My Marketing Director, Melanie Nicholas, later became Divisional Managing Director. Sally Caplan ran acquisitions. Legal and operations were female-led. VVL was co-run by Helen Parker.
On the surface at least, women were operating in positions of authority and influence.
It shaped my expectations of leadership.
The First Universal DVDs
Eventually, we discovered that certain PolyGram-era titles were ours to release on DVD.
I was tasked with rush-releasing the first batch of Universal DVDs in the UK.
The materials we had were often old VHS masters. Some were pan-and-scan, mono sound, with no remastering. Technically imperfect releases of significant films.
Operations did heroic work with what we had. It was a reminder that sometimes you don’t get ideal conditions — you work with the assets available.
Lesson 5: Execution often depends on constraints you didn’t choose.
Big Windows, Big Budgets, Big Expense Accounts
This was an era of long windows and large boxes.
Rental would release first, six months ahead of sell-through. Marketing budgets were substantial. Christmas allocations included cases of Seagram-owned wine and spirits. Company away days involved genre-based short film shoots — including a “silent movie” team and, astonishingly, a “porn” genre team.
It was a different world.
We had Shannon Elizabeth over for American Pie. Stretch limos for Christmas nights out. A week-long LA conference I unfortunately missed after handing in my notice.
It felt expansive.
Lesson 6: Industries evolve faster than you expect. What feels permanent rarely is.
The Move
In 2001, after the UK theatrical division was folded into UIP, I made the decision to leave for Momentum Pictures.
It wasn’t easy. I received a call from senior leadership urging me to reconsider.

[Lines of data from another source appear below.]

(** ** Chaining in place *)

Lemma SafeChain_code_at_object file line function message code p (h : heap) old :
  h !! p = Some old ->
  SafeChain_code file line function message code (Some p) h
  = Ok (Some p,
        <[p := with_child_frames
                 (imap renumber (base_frame_ old :: child_frames_ old))
                 (Construct_code message code file line function)]> h).
Proof.
  intros Hp. unfold SafeChain_code.
  rewrite Hp, lookup_insert_eq, AppendException_eq.
  cbn [mbind res_bind]. rewrite insert_insert_eq. reflexivity.
Qed.

Lemma SafeChain_eq_SafeChain_code file line function message p (h : heap) :
  SafeChain file line function message p h
  = SafeChain_code file line function message 0 p h.
Proof. reflexivity. Qed.

Lemma Construct_code_reachable_chained message code file line function old :
  reachable by_arguments
    (with_child_frames (imap renumber (base_frame_ old :: child_frames_ old))
       (Construct_code message code file line function)).
Proof.
  apply (reach_AppendException by_arguments
           (Construct_code message code file line function) old).
  - apply reach_Construct_code.
  - apply AppendException_eq.
Qed.

Lemma site_lines_app (l1 l2 : list chain_site) :
  site_lines (l1 ++ l2) = site_lines l1 +:+ site_lines l2.
Proof.
  induction l1 as [|s l1 IH]; [reflexivity|].
  cbn [app site_lines]. rewrite IH, !append_assoc. reflexivity.
Qed.

(** X8: [SafeChain] on a pointer to an error puts there what [Wrap], with
    the same message and place, makes of that error; likewise with a code. *)
Theorem X8_SafeChain_stores_the_wrapped_error file line function message code p
    (h : heap) (old : ContextualException) :
  h !! p = Some old ->
  (exists r, Wrap file line function message (contextual old) = Ok r /\
             SafeChain file line function message (Some p) h
             = Ok (Some p, <[p := r]> h)) /\
  (exists r, Wrap_code file line function message code (contextual old) = Ok r /\
             SafeChain_code file line function message code (Some p) h
             = Ok (Some p, <[p := r]> h)).
Proof.
  intros Hp. split.
  - eexists. split; [apply Construct_code_wrap_contextual|].
    rewrite (SafeChain_at_object _ _ _ _ _ _ old Hp). reflexivity.
  - eexists. split; [apply Construct_code_wrap_contextual|].
    rewrite (SafeChain_code_at_object _ _ _ _ _ _ _ old Hp). reflexivity.
Qed.

Lemma X8_SafeChain_stores_the_wrapped_error_witness :
  exists r,
    Wrap "main.cc" 5 "Main" "init failed" (contextual open_failed) = Ok r /\
    SafeChain "main.cc" 5 "Main" "init failed" (Some 1%nat) two_errors
    = Ok (Some 1%nat, <[1%nat := r]> two_errors).
Proof.
  destruct (X8_SafeChain_stores_the_wrapped_error
              "main.cc" 5 "Main" "init failed" 0 1%nat two_errors open_failed)
    as [Hw _]; [reflexivity|].
  exact Hw.
Defined.

(** X9: whenever [SafeChain] (with or without a code) returns, it returns
    the pointer it was given, the same locations hold objects as before, and
    every object but the one pointed to is as it was. *)
Theorem X9_SafeChain_frame file line function message code
    (p q : option loc) (h h' : heap) :
  SafeChain file line function message p h = Ok (q, h') \/
  SafeChain_code file line function message code p h = Ok (q, h') ->
  q = p /\
  dom h' = dom h /\
  forall l : loc, p <> Some l -> h' !! l = h !! l.
Proof.
  assert (Hgen : forall c,
            SafeChain_code file line function message c p h = Ok (q, h') ->
            q = p /\ dom h' = dom h /\
            forall l : loc, p <> Some l -> h' !! l = h !! l).
  { intros c Hc. destruct p as [p|].
    - destruct (h !! p) as [old|] eqn:Hp;
        [|unfold SafeChain_code in Hc; rewrite Hp in Hc; discriminate].
      rewrite (SafeChain_code_at_object _ _ _ _ _ _ _ old Hp) in Hc.
      apply Ok_inj in Hc. injection Hc as <- <-.
      split; [reflexivity|]. split.
      + rewrite dom_insert_L. apply (elem_of_dom_2 (D := gset nat)) in Hp.
        apply subseteq_union_1_L, singleton_subseteq_l, Hp.
      + intros l Hl. apply lookup_insert_ne. congruence.
    - apply Ok_inj in Hc. injection Hc as <- <-. repeat split. }
  intros [H|H]; [apply (Hgen 0)|apply (Hgen code)]; exact H.
Qed.

Lemma X9_SafeChain_frame_witness :
  exists h' : gmap nat ContextualException,
    SafeChain "main.cc" 5 "Main" "init failed" (Some 1%nat) two_errors
    = Ok (Some 1%nat, h') /\
    dom h' = dom two_errors /\ h' !! 0%nat = Some init_failed.
Proof.
  destruct (SafeChain "main.cc" 5 "Main" "init failed" (Some 1%nat) two_errors)
    as [[q h']|u] eqn:Hs; [|exfalso; vm_compute in Hs; discriminate].
  destruct (X9_SafeChain_frame "main.cc" 5 "Main" "init failed" 0
              (Some 1%nat) q two_errors h' (or_introl Hs)) as (-> & Hdom & Hrest).
  exists h'. split; [reflexivity|]. split; [exact Hdom|].
  rewrite Hrest by discriminate. reflexivity.
Defined.
Lemma dedupCap_spec (P : PageV1.Candidate -> Prop) all :
  forall seen dedup,
    Forall P all -> Forall P dedup ->
    NoDup (map (fun c => coordKey 5 (PageV1.c_drop c)) dedup) ->
    (forall c, c ∈ dedup -> coordKey 5 (PageV1.c_drop c) ∈ seen) ->
    (length dedup < PageV1.CAND_MAX)%nat ->
    Forall P (PageV1.dedupCap all seen dedup) /\
    NoDup (map (fun c => coordKey 5 (PageV1.c_drop c)) (PageV1.dedupCap all seen dedup)) /\
    (length (PageV1.dedupCap all seen dedup) <= PageV1.CAND_MAX)%nat.
Proof.
  induction all as [|c all IH]; intros seen dedup Fa Fd N S L; cbn [PageV1.dedupCap].
  - split; [exact Fd|]. split; [exact N|lia].
  - apply Forall_cons in Fa as [Hc Fa].
    destruct (decide _) as [Hin|Hout]; [apply IH; assumption|].
    assert (Forall P (dedup ++ [c])) as Fd'.
    { apply Forall_app. split; [exact Fd|]. apply Forall_singleton. exact Hc. }
    assert (NoDup (map (fun c => coordKey 5 (PageV1.c_drop c)) (dedup ++ [c]))) as N'.
    { rewrite map_app. cbn [map]. apply NoDup_app. split; [exact N|].
      split; [|apply NoDup_singleton].
      intros k Hk Hk'. apply list_elem_of_singleton in Hk'. subst k.
      apply list_elem_of_fmap in Hk as [c' [Ek Hc']]. apply Hout. rewrite Ek. apply S. exact Hc'. }
    destruct (Nat.leb_spec PageV1.CAND_MAX (length (dedup ++ [c]))) as [G|G].
    + split; [exact Fd'|]. split; [exact N'|]. rewrite length_app in *. cbn [length] in *. lia.
    + apply IH; try assumption.
      intros c' Hc'. apply elem_of_app in Hc' as [Hc'|Hc'].
      * apply elem_of_union_r. apply S. exact Hc'.
      * apply list_elem_of_singleton in Hc'. subst c'.
        apply elem_of_union_l. apply elem_of_singleton. reflexivity.
Qed.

It was generous — and difficult.
Ironically, theatrical would later return to Universal UK. Had I stayed, I might have transitioned upstairs after all.
Instead, I chose movement.
Lesson 7: Career decisions are rarely linear. You trade one possibility for another.
What Universal Ultimately Taught Me
Universal taught me:
The power of infrastructure.
The importance of timing.
The tension between global control and local nuance.
That scale provides insulation — and limits autonomy.
That culture matters as much as strategy.
That sometimes staying put is the braver move.
It was an extraordinary place to begin my studio career.
And even now, decades later, I can still picture that reception carpet.